I just ordered a pair of Smith I/O X goggles and a Smith Vantage helmet to wear during winter riding. As a side note, I wear eyeglasses and wanted to try and wear something over them. Hopefully these fit. 

If it ever snows in Michigan I will report back how they work out.


----------



## HotHead (Feb 24, 2015)

tpdietz said:


> I just ordered a pair of Smith I/O X goggles and a Smith Vantage helmet to wear during winter riding. As a side note, I wear eyeglasses and wanted to try and wear something over them. Hopefully these fit.
> 
> If it ever snows in Michigan I will report back how they work out.

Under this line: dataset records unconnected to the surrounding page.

Definition to_numeric (s : Series) : Series := map coerce s.

(** [fillna(method='ffill')] on one column: [last] is the last valid cell
    seen so far ([NaN] while there is none). *)
Fixpoint ffill_from (last : cell) (s : Series) : Series :=
  match s with
  | [] => []
  | c :: s' =>
      if isna c then last :: ffill_from last s'
      else c :: ffill_from c s'
  end.

Definition ffill (s : Series) : Series := ffill_from NaN s.

(** [df.fillna(method='ffill', inplace=True)]: every column of the frame. *)
Definition fillna_ffill (df : DataFrame) : DataFrame := fun c => ffill (df c).

(** [s / k] on a Series.  Dividing a text cell raises [TypeError] in
    pandas: [None]. *)
Definition cell_div (k : Q) (c : cell) : option cell :=
  match c with
  | NaN => Some NaN
  | Float x => Some (Float (x / k)%Q)
  | Obj _ => None
  end.

Definition series_div (s : Series) (k : Q) : option Series :=
  mapM (cell_div k) s.

Definition numeric_columns : list column :=
  [ts; normalized_tput; rtt; retr_current; retr_total; cwnd; ssthresh].

(** The body of the loop [for col in numeric_columns]. *)
Definition coerce_column (df : DataFrame) (col : column) : DataFrame :=
  set_column df col (to_numeric (df col)).

(** [process_data(df)]; [None] is an exception escaping the function. *)
Definition process_data (df : DataFrame) : option DataFrame :=
  let df := fold_left coerce_column numeric_columns df in
  let df := coerce_column df retr_total in
  let df := fillna_ffill df in
  tput ← series_div (df normalized_tput) (inject_Z 1000);
  Some (set_column df normalized_tput tput).

End Process.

How about it? Did the goggles work well for you? I'm looking to get goggles to wear over my glasses because I'm tired of stopping to defog/defrost my glasses while riding my fat bike in the winter.


----------



## pulser (Dec 6, 2004)

I have used goggles night riding when its super cold and windy out and they worked well for that. Only other time i have used them was when I got caught out in a snow storm mountain biking. In northern colorado storms can kick up some really bad winds and when its blow freezing I like goggles.


----------



## canker (Jul 26, 2007)

I bought a cheap pair before last winter after breaking yet another pair of cheap safety glasses, just wanted to try goggles. I really like wearing them. Visibility over all was better without the glass's frames in the way, they didn't move around, and they were very comfortable. Downside is you feel a bit foolish riding around in goggles, your friends will give you a bit of grief, and they do get hot when it gets warmer.


----------